Exploring Deep Learning Face Recognition with Thermal Images

This blog post was originally published at Intel's website. It is reprinted here with the permission of Intel.

Interactions with computer systems frequently benefit from the ability to detect information about the user or use environment. Image processing and analyzing techniques, including deep neural networks (DNNs), are often used for this purpose. However, many promising visual-processing applications, such as non-contact vital signs estimation and smart home monitoring, can involve private and or sensitive data, such as biometric information about a person’s health. Thermal imaging, which can provide useful data while also concealing individual identities, is therefore used for many applications.

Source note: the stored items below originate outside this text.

(** Vote generation on the replies that its retry loop handles: the model
    is invoked at most three times; a target that is returned is a
    non-eliminated player other than the voter; when every reply is of a
    handled kind a target is returned; and when none of the three attempts
    yields the name of an eligible target the result is the random choice
    among the eligible targets. *)
Theorem generate_ai_vote_bounded_and_eligible st ai llm g :
  eligible_targets st ai ≠ [] →
  let out := _generate_ai_vote st ai llm g in
  out.1.2 ≤ 3 ∧
  (∀ t, out.1.1 = Ok t → eligible st ai t) ∧
  ((∀ k, k < 3 → vote_reply_handled (llm k)) →
   ∃ t, out.1.1 = Ok t ∧ eligible st ai t) ∧
  ((∀ k, k < 3 → vote_attempt (eligible_targets st ai) (llm k) = Ok None) →
   out.1.2 = 3 ∧
   out.1.1 = (choice (eligible_targets st ai) g).1 ∧
   ∃ t, eligible_targets st ai
          !! N.to_nat (g 0 mod N.of_nat (length (eligible_targets st ai)))
        = Some t ∧ out.1.1 = Ok t).
Proof.
  intros Hne out.
  assert (Hcalls := vote_attempts_calls 3 (eligible_targets st ai) llm).
  assert (Hret := vote_attempts_returned 3 (eligible_targets st ai) llm).
  assert (Hchoice : ∃ t,
    eligible_targets st ai
      !! N.to_nat (g 0 mod N.of_nat (length (eligible_targets st ai)))
    = Some t ∧ (choice (eligible_targets st ai) g).1 = Ok t).
  { unfold choice. destruct (eligible_targets st ai) as [|x l]; [done|].
    exists (pick x l g).1. split; [apply pick_lookup|].
    by destruct (pick x l g). }
  destruct Hchoice as (tc & Hlook & Hc).
  assert (Helig : eligible st ai tc).
  { apply elem_of_eligible_targets. by eapply list_elem_of_lookup_2. }
  assert (Hall : ∀ t, out.1.1 = Ok t → eligible st ai t).
  { subst out. unfold _generate_ai_vote.
    destruct (vote_attempts 3 (eligible_targets st ai) llm)
      as [[[t'|]|e] calls]; cbn [fst] in *.
    - intros t [= <-]. apply elem_of_eligible_targets. by apply Hret.
    - destruct (choice (eligible_targets st ai) g) as [r g'].
      cbn [fst] in *. intros t Ht. congruence.
    - discriminate. }
  split_and!; [| done | |].
  - subst out. unfold _generate_ai_vote.
    destruct (vote_attempts 3 (eligible_targets st ai) llm)
      as [[[t'|]|e] calls]; cbn [fst snd] in *; try done.
    by destruct (choice (eligible_targets st ai) g).
  - intros Hhandled.
    destruct (vote_attempts_handled 3 (eligible_targets st ai) llm Hhandled)
      as [o Ho].
    assert (Hex : ∃ t, out.1.1 = Ok t).
    { subst out. unfold _generate_ai_vote.
      destruct (vote_attempts 3 (eligible_targets st ai) llm) as [r calls].
      cbn [fst] in Ho. subst r. destruct o as [t'|].
      - by exists t'.
      - destruct (choice (eligible_targets st ai) g) as [r g'].
        cbn [fst] in *. subst r. by exists tc. }
    destruct Hex as [t Ht]. exists t. split; [done | by apply Hall].
  - intros Hnone. subst out. unfold _generate_ai_vote.
    rewrite (vote_attempts_exhausted 3 _ _ Hnone).
    destruct (choice (eligible_targets st ai) g) as [r g'].
    cbn [fst snd] in *. split_and!; [done | done |]. by exists tc.
Qed.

Several aspects of the application of DNNs to thermal images are deserving of more study. In particular, in research conducted with Dr. Jacek Ruminski of the Gdansk University of Technology and presented in June at the IEEE 12th International Conference on Human System Interaction (HSI 2019), we investigate:

  • Can a DNN model trained on RGB image data (in other words, “visible light” image data), be applied to thermal images, without retraining, while maintaining classification accuracy?
  • How does resolution degradation of the thermal images via downscaling affect the model’s recognition accuracy?
  • Does the application of a Super Resolution (SR) model to enhance the degraded thermal images improve the model’s classification accuracy?

Our paper on this topic, “Influence of Thermal Imagery Resolution on Accuracy of Deep Learning based Face Recognition,” was awarded the honor of best paper in the area of health care and assisted devices at the conference. Our preliminary results indicate that an RGB model can be effective for thermal facial image classification without retraining. We also find that SR can in some cases improve classification accuracy for lower-resolution images.

DNNs for Thermal Images: Why?

The utility of context information about user and use environment has led to various studies [1] applying computer vision algorithms to detect and recognize people, objects, and actions. Issues found with such algorithms have typically pertained to poor lighting conditions or security or privacy concerns.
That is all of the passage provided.